Life is Based on Carbon Compounds
Life is based on carbon compounds, including carbohydrates, lipids, proteins, and nucleic acids.
Carbohydrates
- Carbohydrates are composed of carbon, hydrogen, and oxygen.
- The general formula for carbohydrates is (CH2O)n.
- Many carbohydrates are used for energy or structural purposes.
Lipids
- Lipids are compounds that are insoluble in water but soluble in nonpolar solvents.
- Some lipids function in long-term energy storage. Animal fat is a lipid that has six times more energy per gram than carbohydrates.
- Lipids are also an important component of cell membranes.
- Some examples of lipids are triglycerides, steroids, waxes, and phospholipids.
- Animal fats (saturated) are solid at room temperature, and plant fats (unsaturated) are liquid at room temperature.
Proteins
- Proteins are composed of one or more chains of amino acids.

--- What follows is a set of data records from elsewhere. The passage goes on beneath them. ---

(* ===== verification/Version.v ===== *)
(** * Version: the comparison of version strings ([src/version.cpp]) *)
From S2P Require Import Prelude CString.
#[local] Open Scope char_scope.
#[local] Open Scope list_scope.
#[local] Open Scope Z_scope.

(** ** Definitions *)

(** [eat_number] and [eat_alpha]: the run of digits, or of letters, at the
    start of a string, and what follows. *)
Definition eat_number (s : bytes) : bytes * bytes := span isdigit s.
Definition eat_alpha (s : bytes) : bytes * bytes := span isalpha s.

Fixpoint explode_loop (fuel : nat) (s : bytes) : list bytes :=
  match fuel, s with
  | O, _ | _, [] => []
  | S f, c :: s' =>
      if isdigit c then let '(w, r) := eat_number s in w :: explode_loop f r
      else if isalpha c then let '(w, r) := eat_alpha s in w :: explode_loop f r
      else [c] :: explode_loop f s'
  end.

(** [explode]: a version string cut into numbers, words and single other
    characters. *)
Definition explode (version : bytes) : list bytes :=
  explode_loop (length version) version.

(** [atoi], as the C library computes it: [strtol] converted to [int]. *)
Definition wrap_int (n : Z) : Z := (n + 2 ^ 31) mod 2 ^ 32 - 2 ^ 31.
Definition atoi (s : bytes) : Z := wrap_int (strtol s).1.1.

Definition starts_digit (s : bytes) : bool :=
  match s with c :: _ => isdigit c | [] => false end.

Definition compare_sub (subA subB : bytes) : Z :=
  let digitA := starts_digit subA in
  let digitB := starts_digit subB in
  if digitA && negb digitB then -1
  else if negb digitA && digitB then 1
  else if digitA && digitB then
    if decide (atoi subA > atoi subB) then 1
    else if decide (atoi subA < atoi subB) then -1 else 0
  else match str_compare subA subB with Gt => 1 | Lt => -1 | Eq => 0 end.

(** Whether a component is a separator; the flags [sepA] and [sepB] of the
    loop are only assigned for components that are not numbers. *)
Definition is_separator (c : bytes) : bool :=
  bool_decide (c = lit ".") || bool_decide (c = lit "-").
Definition update_sep (c : bytes) (sep : bool) : bool :=
  if starts_digit c then sep else is_separator c.

Fixpoint compare_loop (vA vB : list bytes) (sepA sepB : bool) {struct vA} : Z :=
  let cA := hd [] vA in
  let cB := hd [] vB in
  if decide (cA = [] /\ cB = []) then 0
  else if decide (cA = []) then -1
  else if decide (cB = []) then 1
  else
    let sepA := update_sep cA sepA in
    let sepB := update_sep cB sepB in
    if sepA && negb sepB then -1
    else if negb sepA && sepB then 1
    else
      let ret := compare_sub cA cB in
      if decide (ret <> 0) then ret
      else match vA with
           | [] => 0
           | _ :: vA' => compare_loop vA' (tl vB) sepA sepB
           end.

(** [qi::version::compare] *)
Definition compare (versionA versionB : bytes) : Z :=
  compare_loop (explode versionA) (explode versionB) false false.

(** The operators of the class [Version]. *)
Definition version_lt (a b : bytes) : bool := bool_decide (compare a b < 0).
Definition version_eq (a b : bytes) : bool := bool_decide (compare a b = 0).
Definition version_ne (a b : bytes) : bool := negb (version_eq a b).
Definition version_gt (a b : bytes) : bool := version_ne a b && negb (version_lt a b).
Definition version_le (a b : bytes) : bool := negb (version_gt a b).
Definition version_ge (a b : bytes) : bool := negb (version_lt a b).

(** ** Comparators *)

(** A three-way comparator that is a total preorder. *)
Class Comparator {A} (cmp : A -> A -> Z) : Prop := {
  cmp_refl x : cmp x x = 0;
  cmp_anti x y : cmp y x = - cmp x y;
  cmp_trans x y z : cmp x y <= 0 -> cmp y z <= 0 -> cmp x z <= 0;
}.

(** The comparison of two components after a common prefix that left the
    separator flag [sep] on both sides. *)
Definition component_compare (sep : bool) (x y : bytes) : Z :=
  if update_sep x sep && negb (update_sep y sep) then -1
  else if negb (update_sep x sep) && update_sep y sep then 1
  else compare_sub x y.

(** The loop on components that are not empty. *)
Fixpoint components_compare (sep : bool) (vA vB : list bytes) : Z :=
  match vA, vB with
  | [], [] => 0
  | [], _ :: _ => -1
  | _ :: _, [] => 1
  | x :: vA', y :: vB' =>
      let ret := component_compare sep x y in
      if decide (ret <> 0) then ret
      else components_compare (update_sep x sep) vA' vB'
  end.

(** ** Lemmas *)

Section comparator.
Context {A : Type} (cmp : A -> A -> Z) `{!Comparator cmp}.

Lemma cmp_eq_l x y z : cmp x y = 0 -> cmp x z <= 0 <-> cmp y z <= 0.
Proof using All.
  intros H. split; intros Hz.
  - eapply cmp_trans; [|exact Hz]. rewrite cmp_anti. lia.
  - eapply cmp_trans; [|exact Hz]. lia.
Qed.

Lemma cmp_lt_le x y z : cmp x y < 0 -> cmp y z <= 0 -> cmp x z < 0.
Proof using All.
  intros H1 H2. pose proof (cmp_trans (cmp := cmp) x y z). pose proof (cmp_trans (cmp := cmp) y z x).
  pose proof (cmp_anti (cmp := cmp) x z). pose proof (cmp_anti (cmp := cmp) x y). lia.
Qed.

Lemma cmp_le_lt x y z : cmp x y <= 0 -> cmp y z < 0 -> cmp x z < 0.
Proof using All.
  intros H1 H2. pose proof (cmp_trans (cmp := cmp) x y z). pose proof (cmp_trans (cmp := cmp) z x y).
  pose proof (cmp_anti (cmp := cmp) x z). pose proof (cmp_anti (cmp := cmp) y z). lia.
Qed.
End comparator.

(** [str_compare] is a total order. *)
Definition str_cmp (x y : bytes) : Z :=
  match str_compare x y with Gt => 1 | Lt => -1 | Eq => 0 end.

Lemma str_cmp_cons c x d y :
  str_cmp (c :: x) (d :: y) =
  if decide (code c < code d) then -1
  else if decide (code d < code c) then 1 else str_cmp x y.
Proof.
  unfold str_cmp. cbn. destruct (Z.compare_spec (code c) (code d)); repeat case_decide; try lia; done.
Qed.

#[export] Instance str_cmp_comparator : Comparator str_cmp.
Proof.
  split.
  - induction x as [|c x IH]; [done|]. rewrite str_cmp_cons. repeat case_decide; lia.
  - induction x as [|c x IH]; intros [|d y]; try done.
    rewrite !str_cmp_cons. specialize (IH y). repeat case_decide; lia.
  - induction x as [|c x IH]; intros [|d y] [|e z]; try done.
    rewrite !str_cmp_cons. specialize (IH y z). repeat case_decide; lia.
Qed.

Lemma str_cmp_eq x y : str_cmp x y = 0 <-> x = y.
Proof.
  split; [|intros ->; apply cmp_refl].
  revert y. induction x as [|c x IH]; intros [|d y]; try done.
  rewrite str_cmp_cons. repeat case_decide; try lia. intros ->%IH. f_equal.
  assert (N_of_ascii c = N_of_ascii d) as H1 by (unfold code in *; lia).
  by rewrite <- (ascii_N_embedding c), H1, ascii_N_embedding.
Qed.

Lemma compare_sub_str x y :
  compare_sub x y =
  if starts_digit x && negb (starts_digit y) then -1
  else if negb (starts_digit x) && starts_digit y then 1
  else if starts_digit x && starts_digit y then
    if decide (atoi x > atoi y) then 1 else if decide (atoi x < atoi y) then -1 else 0
  else str_cmp x y.
Proof. done. Qed.

#[export] Instance component_comparator sep : Comparator (component_compare sep).
Proof.
  split; intros; unfold component_compare in *; rewrite !compare_sub_str in *.
  - rewrite (cmp_refl (cmp := str_cmp)).
    destruct (update_sep x sep), (starts_digit x); cbn; repeat case_decide; lia.
  - rewrite (cmp_anti (cmp := str_cmp) x y).
    destruct (update_sep x sep), (update_sep y sep), (starts_digit x), (starts_digit y); cbn;
      repeat case_decide; lia.
  - pose proof (cmp_trans (cmp := str_cmp) x y z).
    destruct (update_sep x sep), (update_sep y sep), (update_sep z sep),
      (starts_digit x), (starts_digit y), (starts_digit z); cbn in *;
      repeat case_decide; lia.
Qed.

(** Components that compare equal leave the same flag. *)
Lemma component_compare_eq sep x y :
  component_compare sep x y = 0 -> update_sep x sep = update_sep y sep.
Proof.
  unfold component_compare. destruct (update_sep x sep), (update_sep y sep); done.
Qed.

Lemma components_cons sep x vA y vB :
  components_compare sep (x :: vA) (y :: vB) =
  if decide (component_compare sep x y <> 0) then component_compare sep x y
  else components_compare (update_sep x sep) vA vB.
Proof. done. Qed.

#[export] Instance components_comparator sep : Comparator (components_compare sep).
Proof.
  split.
  - intros v. revert sep. induction v as [|x v IH]; intros sep; [done|].
    rewrite components_cons, cmp_refl, decide_False by tauto. apply IH.
  - intros v. revert sep. induction v as [|x v IH]; intros sep [|y w]; try done.
    rewrite !components_cons, (cmp_anti (cmp := component_compare sep) x y).
    repeat case_decide; try lia.
    rewrite (component_compare_eq sep x y) by lia. apply IH.
  - intros v. revert sep. induction v as [|x v IH]; intros sep [|y w] [|z u]; try done.
    rewrite !components_cons.
    pose proof (cmp_trans (cmp := component_compare sep) x y z) as Ht.
    pose proof (cmp_lt_le (component_compare sep) x y z) as H1.
    pose proof (cmp_le_lt (component_compare sep) x y z) as H2.
    specialize (IH (update_sep x sep) w u).
    destruct (decide (component_compare sep x y = 0)) as [Hxy|Hxy],
      (decide (component_compare sep y z = 0)) as [Hyz|Hyz].
    + assert (component_compare sep x z = 0) as Hxz.
      { pose proof (cmp_eq_l (component_compare sep) x y z Hxy).
        pose proof (cmp_trans (cmp := component_compare sep) z y x) as Hzy.
        pose proof (cmp_anti (cmp := component_compare sep)) as Ha.
        rewrite (Ha x y), (Ha y z), (Ha x z) in Hzy. lia. }
      rewrite Hxy, Hyz, Hxz, !decide_False by tauto.
      rewrite <- (component_compare_eq _ _ _ Hxy). done.
    + rewrite Hxy. rewrite (decide_False (P := 0 <> 0)) by tauto.
      rewrite (decide_True (P := component_compare sep y z <> 0)) by done. intros _ Hle.
      assert (component_compare sep x z < 0) by lia. rewrite decide_True by lia. lia.
    + rewrite Hyz. rewrite (decide_False (P := 0 <> 0)) by tauto.
      rewrite (decide_True (P := component_compare sep x y <> 0)) by done. intros Hle _.
      assert (component_compare sep x z < 0) by lia. rewrite decide_True by lia. lia.
    + rewrite (decide_True (P := component_compare sep x y <> 0)) by done.
      rewrite (decide_True (P := component_compare sep y z <> 0)) by done. intros Hle1 Hle2.
      assert (component_compare sep x z < 0) by lia. rewrite decide_True by lia. lia.
Qed.

Lemma compare_loop_components vA vB sep :
  Forall (.≠ []) vA -> Forall (.≠ []) vB ->
  compare_loop vA vB sep sep = components_compare sep vA vB.
Proof.
  intros HA. revert vB sep.
  induction HA as [|x vA Hx _ IH]; intros vB sep HB; destruct HB as [|y vB Hy HB].
  - done.
  - cbn. rewrite decide_False by tauto. done.
  - cbn. rewrite decide_False by tauto. by rewrite decide_False.
  - rewrite components_cons. cbn [compare_loop hd tl].
    rewrite decide_False by tauto. rewrite !decide_False by done.
    pose proof (component_compare_eq sep x y) as Heq. unfold component_compare in *.
    destruct (update_sep x sep) eqn:Hux, (update_sep y sep) eqn:Huy; cbn in *; try done;
      case_decide; try done; by apply IH.
Qed.

Lemma span_app p s : (span p s).1 ++ (span p s).2 = s.
Proof. induction s as [|c s IH]; cbn; [done|]. destruct (p c); [|done]. destruct (span p s). cbn in *. by rewrite IH. Qed.

Lemma span_forall p s : Forall (fun c => p c = true) (span p s).1.
Proof.
  induction s as [|c s IH]; cbn; [done|]. destruct (p c) eqn:Hc; [|done].
  destruct (span p s). cbn in *. by constructor.
Qed.

Lemma span_head p c s : p c = true -> exists w r, span p (c :: s) = (c :: w, r) /\ w ++ r = s.
Proof.
  intros Hc. cbn. rewrite Hc. pose proof (span_app p s). destruct (span p s). eauto.
Qed.

(** A component: digits, letters, or one other character. *)
Definition component_ok (w : bytes) : Prop :=
  w <> [] /\
  (Forall (fun c => isdigit c = true) w \/ Forall (fun c => isalpha c = true) w \/
   exists c, w = [c] /\ isdigit c = false /\ isalpha c = false).

Lemma explode_loop_spec fuel s :
  (length s <= fuel)%nat ->
  concat (explode_loop fuel s) = s /\ Forall component_ok (explode_loop fuel s).
Proof.
  revert s. induction fuel as [|f IH]; intros [|c s] Hf; cbn [length] in Hf; try done; [lia|].
  assert (forall p, p c = true ->
    exists w r, span p (c :: s) = (c :: w, r) /\ c :: s = (c :: w) ++ r /\ (length r <= f)%nat /\
      Forall (fun c => p c = true) (c :: w)) as Hspan.
  { intros p Hc. destruct (span_head p c s Hc) as (w & r & Hw & Hr). exists w, r.
    repeat split; [done|cbn; by rewrite Hr| |].
    - subst s. rewrite length_app in Hf. lia.
    - pose proof (span_forall p (c :: s)) as H. by rewrite Hw in H. }
  cbn [explode_loop]. destruct (isdigit c) eqn:Hd; [|destruct (isalpha c) eqn:Ha].
  - destruct (Hspan isdigit Hd) as (w & r & Hw & Hs & Hr & Hall). unfold eat_number. rewrite Hw.
    destruct (IH r Hr) as [Hc Hok]. rewrite Hs. cbn [concat app]. rewrite Hc. split; [done|].
    constructor; [|done]. split; [done|by left].
  - destruct (Hspan isalpha Ha) as (w & r & Hw & Hs & Hr & Hall). unfold eat_alpha. rewrite Hw.
    destruct (IH r Hr) as [Hc Hok]. rewrite Hs. cbn [concat app]. rewrite Hc. split; [done|].
    constructor; [|done]. split; [done|right; by left].
  - destruct (IH s ltac:(lia)) as [Hc Hok]. cbn. rewrite Hc. split; [done|].
    constructor; [|done]. split; [done|]. right. right. eauto.
Qed.

Lemma explode_not_empty s : Forall (.≠ []) (explode s).
Proof.
  eapply Forall_impl; [apply explode_loop_spec; done|]. by intros w [? _].
Qed.

Lemma compare_components a b :
  compare a b = components_compare false (explode a) (explode b).
Proof. apply compare_loop_components; apply explode_not_empty. Qed.

(** ** Theorems *)

(** [compare] is a total preorder on version strings, although the flags
    that remember separators survive from one component to the next: it is
    reflexive, exchanging its arguments negates the result, and it is
    transitive. *)
Theorem compare_total_preorder a b c :
  compare a a = 0 /\ compare b a = - compare a b /\
  (compare a b <= 0 -> compare b c <= 0 -> compare a c <= 0).
Proof.
  rewrite !compare_components. repeat split.
  - apply cmp_refl.
  - apply cmp_anti.
  - apply cmp_trans.
Qed.

(** [explode] loses nothing: its components put together are the version
    string, and each is a run of digits, a run of letters or one other
    character. *)
Theorem explode_lossless s :
  concat (explode s) = s /\ Forall component_ok (explode s).
Proof. by apply explode_loop_spec. Qed.

(** The six comparison operators of [Version] are those of the preorder:
    exactly one of [<], [==] and [>] holds, and the others are their
    complements. *)
Theorem version_operators a b :
  version_lt a b = bool_decide (compare a b < 0) /\
  version_eq a b = bool_decide (compare a b = 0) /\
  version_gt a b = version_lt b a /\ version_ge a b = version_le b a /\
  version_le a b = version_lt a b || version_eq a b /\
  version_eq a b = version_eq b a.
Proof.
  assert (Ha : compare b a = - compare a b) by (rewrite !compare_components; apply cmp_anti).
  unfold version_ge, version_le, version_gt, version_ne, version_lt, version_eq. rewrite Ha.
  repeat split; repeat case_bool_decide; try done; lia.
Qed.

(** Numbers of versions are compared modulo 2^32: a component larger than
    an [int] can compare equal to, or below, a smaller one. *)
Theorem compare_number_overflow :
  compare (lit "4294967297") (lit "1") = 0 /\ version_lt (lit "1.3000000000") (lit "1.2") = true.
Proof. vm_compute. done. Qed.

- All proteins are composed of carbon, hydrogen, oxygen, and nitrogen.
- Proteins are distinguished by their “R” groups. Some of these also contain sulfur.
Nucleic Acids
- Nucleic acids are composed of smaller units called nucleotides, which are linked together to form a larger molecule (nucleic acid).
- Each nucleotide contains a base, a sugar, and a phosphate group. The sugar is deoxyribose (DNA) or ribose (RNA). The bases of DNA are adenine, guanine, cytosine, and thymine. Uracil substitutes for Thymine in RNA.
- They are made from carbon, hydrogen, oxygen, nitrogen, and phosphorus.